BCALA Celebrates 50 Years
BCALA, founded at the 1970 ALA Midwinter Meeting by then-councilor E. J. Josey and others, celebrated 50 years of advocating for the recruitment and professional development of African-American librarians and promoting library services and resources in the African-American community.
Feeling the Sting of COVID-19
With their libraries closed because of COVID-19, many librarians were furloughed or laid off. Others, particularly public librarians, found themselves called on by their municipalities to assume tasks such as staffing homeless shelters or taking nonemergency calls for the city.
CARES Act Passes; HEROES and LSFA Stall
On March 27, the $2 trillion Coronavirus Aid, Relief, and Economic Security (CARES) Act—which included $50 million for the Institute of Museum and Library Services and $18.8 million for federal libraries—was signed into law. Meanwhile, the Health and Economic Recovery Omnibus Emergency Solutions (HEROES) Act and the Library Stabilization Fund Act (LSFA) stalled in Congress. The latter would, among other things, establish a $2 billion emergency fund to address financial losses and bolster services for libraries of all types.
Public library programming went virtual, taking the form of online escape rooms and Dungeons & Dragons games, among other innovations.

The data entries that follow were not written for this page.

(* ===== verification/MambaInsert.v ===== *)
(** * The prefix cache of hybrid models: insertion

    Runs of [insert] on a consistent cache.  On the way down the visited nodes
    become the most recently used ones and the caller's duplicates of cached
    slots are returned; at the end a checkpoint is set on the node of the key,
    or a new leaf is added below the node the descent has reached. *)

From S2P Require Import Prelude PyDict RadixKey KvEvents RadixTree RadixOps RadixInv RadixMoves.
From S2P Require Import RadixState RadixLocks RadixRun RadixEvents RadixInsert RadixSpec RadixEvict RadixLockOps.
From S2P Require Import RadixSlots MambaTree MambaOps LruFacts MambaView MambaRules MambaInv MambaRun MambaHold.
From S2P Require Import MambaShrink MambaEvict.

Section insert.
Context {A P : Type} `{KvFree A} `{!KvFreeTotal A} `{MambaSlots P} `{Sha256} `{!Sha256Laws}.
Implicit Types (s : MambaRadixCache A P) (u : mview A P) (L exc : gset nat) (x y p : nat) (b : bool).
Abbreviation cache := (MambaRadixCache A P).
Abbreviation MM := (M (MambaRadixCache A P)).
Abbreviation prm u := (m_params (w_base u)).
Abbreviation psz u := (page_size (m_params (w_base u))).
Abbreviation rt u := (m_root (w_base u)).
Abbreviation cnt u := (m_counter (w_base u)).

(** ** Recency and returned slots *)

(** [u'] is [u] with its lists in another order and [fs] returned to the
    allocator. *)
Record reordered u (fs : list (list Z)) u' : Prop := Reordered {
  ro_cores : w_cores u' = w_cores u;
  ro_ckpts : w_ckpts u' = w_ckpts u;
  ro_base : w_base u' = mu_alloc (free_all fs (m_alloc (w_base u))) (w_base u);
  ro_full : w_full u' ≡ₚ w_full u;
  ro_mamba : w_mamba u' ≡ₚ w_mamba u;
  ro_ok : alloc_ok (m_alloc (w_base u)) -> alloc_ok (m_alloc (w_base u'))
}.

Lemma reordered_refl u : reordered u [] u.
Proof. split; try done. by destruct u as [[] ? ? ? ?]. Qed.

Lemma reordered_trans u1 fs u2 fs' u3 :
  reordered u1 fs u2 -> reordered u2 fs' u3 -> reordered u1 (fs ++ fs') u3.
Proof.
  intros [A1 A2 A3 A4 A5 A6] [B1 B2 B3 B4 B5 B6]. split; try congruence; auto.
  - rewrite B3, A3. unfold free_all. by rewrite foldl_app.
  - by rewrite B4.
  - by rewrite B5.
Qed.

Lemma reordered_inv exc u fs u' L H' : minv exc u L H' -> reordered u fs u' -> minv exc u' L H'.
Proof.
  intros Hinv [E1 E2 E3 E4 E5 _]. destruct u' as [bs g c lf lm]. simpl in *. subst.
  apply (minv_permute (u := w_upd (fun _ => mu_alloc (free_all fs (m_alloc (w_base u))) (w_base u)) u)); try done.
  by apply (minv_base Hinv).
Qed.

(** The node is the most recently used one of both lists. *)
Definition touch_view u x : mview A P :=
  MView (w_base u) (w_cores u) (w_ckpts u) (x :: without x (w_full u))
    (if has_ckpt (w_ckpts u) x then x :: without x (w_mamba u) else w_mamba u).

Lemma touch_reordered exc u L H' x :
  minv exc u L H' -> x ∈ L -> x ≠ rt u -> reordered u [] (touch_view u x).
Proof.
  intros Hinv Hx Hr. pose proof (mi_ck _ _ _ _ Hinv) as Hck. split; try done.
  - by destruct u as [[] ? ? ? ?].
  - simpl. apply without_perm; [apply Hck|by apply (minv_full Hinv)].
  - simpl. destruct (has_ckpt (w_ckpts u) x) eqn:E; [|done]. apply without_perm; [apply Hck|by apply (minv_mamba Hinv)].
Qed.

Lemma sim_touch_lists exc u L H' x :
  minv exc u L H' -> x ∈ L -> x ≠ rt u -> sim (touch_lists x) u tt (touch_view u x).
Proof.
  intros Hinv Hx Hr. destruct (minv_lookup Hinv x Hx) as (m & k & Hm & Hk). unfold touch_lists.
  sim_step sim_reset_node_mru; [by apply (minv_full Hinv)|done|].
  eapply sim_read; [exact Hm|]. intros n _ Hkn ->. rewrite (evicted_ckpt _ _ _ Hkn). simpl.
  destruct (has_ckpt (w_ckpts u) x) eqn:E; simpl.
  - eapply sim_view_eq; [apply sim_reset_node_mru|].
    + by apply (minv_mamba Hinv).
    + exact E.
    + apply mview_ext; try done. simpl. by rewrite E.
  - eapply sim_view_eq; [apply sim_ret|]. apply mview_ext; try done. simpl. by rewrite E.
Qed.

Libraries: Closed, Reopened, Reimagined
On March 17, ALA issued a statement urging US libraries to close in light of the pandemic. Some closed entirely for a time, while others continued to offer curbside checkout and other services. In the following months, many libraries gradually reopened with protective measures such as physical distancing of patrons and mandatory mask-wearing.
As supplies of personal protective equipment (PPE) for health care workers ran low, some libraries with 3D printers used them to create PPE components such as visors for face shields, while others loaned their 3D printers to hospitals for the same purpose. Jeff Jimison (right), Idea Lab supervisor of Baldwin Public Library in Birmingham, Michigan, models a face shield with a 3D-printed headband.
Condemning Anti-Asian Racism
ALA issued a May 26 statement supporting the Asian/Pacific American Librarians Association’s condemnation of the rise of xenophobia and racism against Asians and Asian/Pacific Americans in the wake of the COVID-19 pandemic.
Closing libraries during the COVID-19 pandemic cut off digital and computer access for library patrons. As a countermeasure, in a March 23 statement ALA called on libraries temporarily closed to the public to leave their Wi-Fi networks on. Some libraries took additional steps, such as introducing mobile Wi-Fi community hotspot programs or increasing the number of laptops available for circulation. Eletha Davis (above), mobile library services outreach manager at Williamsburg (Va.) Regional Library, drives a van that provides Wi-Fi.
Annual Conference Canceled
For the first time since World War II, ALA’s Annual Conference and Exhibition (scheduled for June 25–30 in Chicago) was canceled. In its place: ALA Virtual, an online event held June 24–26 and featuring programming, author appearances, and a virtual exhibit hall.